Segment Start: Recorded information

(** * terraform-http-backend: storage and locking core

    A shallow embedding of [terraform-http-backend.go]: the [State]/[States]
    roster, [processEntries], the [Storage] predicates [isLocked] and
    [exists], and the HTTP handlers [allStates], [handleState], [handleGet],
    [handlePost], [handleDelete], [handleLock] and [handleUnlock].

    The handlers talk to two collaborators that live outside the program:
    the operating system's file calls ([os.Stat], [os.ReadFile],
    [os.WriteFile], [os.Remove], [os.Create], [os.Open], [ReadDir]) and
    net/http's [ResponseWriter].  Both are modelled explicitly below: the
    file system is a finite map from paths to nodes together with a fault
    oracle (so that a call may fail for a reason other than the shape of the
    tree), and the response writer is a recorder that keeps the first status
    code written, as net/http and httptest do. *)

From Stdlib Require Import ZArith.
From Stdlib Require Import Strings.Ascii.
From Stdlib Require Strings.String Strings.Byte.
From stdpp Require Import base option list gmap fin_maps strings.

Local Open Scope Z_scope.

(** ** Constants *)

Definition stateFileExt : string := ".tfstate".
Definition lockFileExt : string := ".lock".
Definition defaultFileMode : Z := 420. (* 0o644 *)

Definition StatusOK : Z := 200.
Definition StatusCreated : Z := 201.
Definition StatusBadRequest : Z := 400.
Definition StatusNotFound : Z := 404.
Definition StatusMethodNotAllowed : Z := 405.
Definition StatusConflict : Z := 409.
Definition StatusLocked : Z := 423.
Definition StatusInternalServerError : Z := 500.

(** ** Errors *)

(** Error numbers of the file calls.  [ENOENT] is the one [os.ErrNotExist]
    matches; the others stand for every other way a call can fail. *)
Inductive errno : Set :=
  | ENOENT | EISDIR | ENOTEMPTY | EACCES | EIO | ENOSPC | EROFS.

Global Instance errno_eq_dec : EqDecision errno.
Proof. solve_decision. Defined.

(** Go [error] values the program creates or receives. *)
Inductive error : Set :=
  | ErrNotDirectory
  | ErrAlreadyLocked
  | ErrAlreadyUnlocked
  | ErrAlreadyExists
  | ErrNotExists
  | PathError (e : errno)
  | Wrapped (msg : string) (inner : error).

(** [errors.Is(err, os.ErrNotExist)] *)
Fixpoint is_ErrNotExist (err : error) : bool :=
  match err with
  | PathError ENOENT => true
  | Wrapped _ inner => is_ErrNotExist inner
  | _ => false
  end.

Inductive result (A : Type) : Type :=
  | Ok (a : A)
  | Err (e : error).
Arguments Ok {A} a.
Arguments Err {A} e.

(** ** Strings and paths *)

Definition os_IsPathSeparator (c : ascii) : bool := Ascii.eqb c "/".

(** The loop of [filepath.Ext]: it walks the path from its last byte to its
    first; [acc] is [path[i+1:]]. *)
Fixpoint Ext_loop (rpath acc : list ascii) : list ascii :=
  match rpath with
  | [] => []
  | c :: rest =>
      if os_IsPathSeparator c then []
      else if Ascii.eqb c "." then c :: acc
      else Ext_loop rest (c :: acc)
  end.

Definition filepath_Ext (path : string) : string :=
  String.string_of_list_ascii
    (Ext_loop (rev (String.list_ascii_of_string path)) []).

Definition strings_HasSuffix (s suffix : string) : bool :=
  (String.length suffix <=? String.length s)%nat
  && String.eqb
       (String.substring (String.length s - String.length suffix)
          (String.length suffix) s)
       suffix.

Definition strings_TrimSuffix (s suffix : string) : string :=
  if strings_HasSuffix s suffix
  then String.substring 0 (String.length s - String.length suffix) s
  else s.

(** [filepath.Join] of a directory and one file name.  The storage path and
    the names are taken as clean, so joining is concatenation with one
    separator. *)
Definition filepath_Join (dir file : string) : string :=
  dir +:+ "/" +:+ file.

(** ** The file system *)

Inductive node : Type :=
  | File (data : list Byte.byte)
  | Dir (empty : bool).

Inductive syscall : Set :=
  | SysStat | SysRead | SysWrite | SysCreate | SysRemove | SysOpen | SysReadDir.

(** [nodes] is the tree, flattened to full paths.  [fault c p] is [Some e]
    when call [c] on path [p] fails with [e] whatever the tree holds
    (permissions, a failing device, a full disk). *)
Record FS : Type := {
  nodes : gmap string node;
  fault : syscall -> string -> option errno;
}.

Definition with_nodes (fs : FS) (m : gmap string node) : FS :=
  {| nodes := m; fault := fault fs |}.

Record FileInfo : Set := { IsDir : bool }.

Definition node_info (n : node) : FileInfo :=
  match n with
  | File _ => {| IsDir := false |}
  | Dir _ => {| IsDir := true |}
  end.

Definition os_Stat (fs : FS) (p : string) : result FileInfo :=
  match fault fs SysStat p with
  | Some e => Err (PathError e)
  | None =>
      match nodes fs !! p with
      | None => Err (PathError ENOENT)
      | Some n => Ok (node_info n)
      end
  end.

Definition os_ReadFile (fs : FS) (p : string) : result (list Byte.byte) :=
  match fault fs SysRead p with
  | Some e => Err (PathError e)
  | None =>
      match nodes fs !! p with
      | None => Err (PathError ENOENT)
      | Some (Dir _) => Err (PathError EISDIR)
      | Some (File data) => Ok data
      end
  end.

(** [os.WriteFile]: create or truncate, then write all of [data].  A failing
    call is taken to fail when the file is opened, before the tree changes. *)
Definition os_WriteFile (fs : FS) (p : string) (data : list Byte.byte) (perm : Z)
  : FS * option error :=
  match fault fs SysWrite p with
  | Some e => (fs, Some (PathError e))
  | None =>
      match nodes fs !! p with
      | Some (Dir _) => (fs, Some (PathError EISDIR))
      | _ => (with_nodes fs (<[p := File data]> (nodes fs)), None)
      end
  end.

(** [os.Create]: create or truncate; the file is left empty. *)
Definition os_Create (fs : FS) (p : string) : FS * option error :=
  match fault fs SysCreate p with
  | Some e => (fs, Some (PathError e))
  | None =>
      match nodes fs !! p with
      | Some (Dir _) => (fs, Some (PathError EISDIR))
      | _ => (with_nodes fs (<[p := File []]> (nodes fs)), None)
      end
  end.

(** [os.Remove]: removes a file or an empty directory. *)
Definition os_Remove (fs : FS) (p : string) : FS * option error :=
  match fault fs SysRemove p with
  | Some e => (fs, Some (PathError e))
  | None =>
      match nodes fs !! p with
      | None => (fs, Some (PathError ENOENT))
      | Some (Dir false) => (fs, Some (PathError ENOTEMPTY))
      | Some _ => (with_nodes fs (delete p (nodes fs)), None)
      end
  end.

(** The name of [p] inside directory [dir], when [p] is a direct child. *)
Fixpoint strip_prefix (pre s : string) : option string :=
  match pre with
  | EmptyString => Some s
  | String a pre' =>
      match s with
      | String b s' => if Ascii.eqb a b then strip_prefix pre' s' else None
      | EmptyString => None
      end
  end.

Fixpoint has_separator (s : string) : bool :=
  match s with
  | EmptyString => false
  | String c s' => os_IsPathSeparator c || has_separator s'
  end.

Definition child_name (dir p : string) : option string :=
  match strip_prefix (dir +:+ "/") p with
  | Some base =>
      if has_separator base || String.eqb base "" then None else Some base
  | None => None
  end.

Segment End: Recorded information

Aim of the exercise> Every line of the listing that includes the word "first" belongs in the answer.

Answer section>
    tree), and the response writer is a recorder that keeps the first status
    first; [acc] is [path[i+1:]]. *)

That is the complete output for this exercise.